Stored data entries
(** C10. Every key of the plan has a non-empty member list, and it is
    the sanitised name of a raw folder under which some candidate file
    is listed: a raw folder that matches no candidate adds nothing to
    the map.  When the plan is applied, [mkdir] is called for the
    targets of the plan's keys only, so no directory is made for an
    empty group. *)
Theorem batch_classify_no_empty_group
        (home : path) (g : request -> str) (files : list path) (w w' : World)
        (plan : list (str * list path)) :
  batch_classify g files w = (Ret plan, w') ->
  (forall folder members, In (folder, members) plan -> members <> []) /\
  (forall folder members,
      In (folder, members) plan ->
      exists raw filenames f items,
        raw_result (g (BatchRequest (map name files) MAX_FOLDERS)) = Some (JObj items) /\
        In (raw, filenames) items /\ sanitize_folder raw = folder /\
        In f files /\ py_in (name f) filenames = Ret true) /\
  (forall clean filenames m,
      (forall f, In f files -> py_in (name f) filenames = Ret false) ->
      assign_files clean filenames files m = Ret m) /\
  (forall w0 r w1 target,
      apply_moves home plan w0 = (r, w1) ->
      In (Mkdir target) (trace w1) ->
      In (Mkdir target) (trace w0) \/
      exists folder, In folder (keys plan) /\ target = joinpath (BASE_FOLDER home) folder).
Proof.
  intros H. apply batch_classify_plan in H.
  split; [|split; [|split]].
  - intros folder members Hin.
    destruct H as [->|(items & _ & _ & Hall)]; [destruct Hin|].
    rewrite Forall_forall in Hall. now destruct (Hall _ Hin) as (Hne & _).
  - intros folder members Hin.
    destruct H as [->|(items & Hraw & _ & Hall)]; [destruct Hin|].
    rewrite Forall_forall in Hall.
    destruct (Hall _ Hin) as (_ & _ & raw & fn & f & H1 & H2 & H3 & H4).
    now exists raw, fn, f, items.
  - intros clean filenames m. apply assign_files_no_match.
  - intros w0 r w1 target Hrun Hin.
    destruct (apply_moves_run home plan w0) as (r' & w1' & t & Hrun' & Ht & Hshape).
    rewrite Hrun in Hrun'. injection Hrun' as <- <-.
    rewrite Ht in Hin. apply in_app_or in Hin as [Hin|Hin]; [now left|].
    right. eapply mkdir_of_plan; eassumption.
Qed.

(** ** Paths and the watched root *)

Lemma BASE_FOLDER_eq (home : path) :
  BASE_FOLDER home = home ++ [py "Projects"; py "Pybox"].
Proof.
  unfold BASE_FOLDER, joinpath. simpl. now rewrite <- app_assoc.
Qed.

PROBLEM DETAILS:
Above are the entries. Quote exactly the lines from the one bearing "exists folder, In" through the one bearing "rewrite Hrun in".

FINISHED TASK:
      exists folder, In folder (keys plan) /\ target = joinpath (BASE_FOLDER home) folder).
Proof.
  intros H. apply batch_classify_plan in H.
  split; [|split; [|split]].
  - intros folder members Hin.
    destruct H as [->|(items & _ & _ & Hall)]; [destruct Hin|].
    rewrite Forall_forall in Hall. now destruct (Hall _ Hin) as (Hne & _).
  - intros folder members Hin.
    destruct H as [->|(items & Hraw & _ & Hall)]; [destruct Hin|].
    rewrite Forall_forall in Hall.
    destruct (Hall _ Hin) as (_ & _ & raw & fn & f & H1 & H2 & H3 & H4).
    now exists raw, fn, f, items.
  - intros clean filenames m. apply assign_files_no_match.
  - intros w0 r w1 target Hrun Hin.
    destruct (apply_moves_run home plan w0) as (r' & w1' & t & Hrun' & Ht & Hshape).
    rewrite Hrun in Hrun'. injection Hrun' as <- <-.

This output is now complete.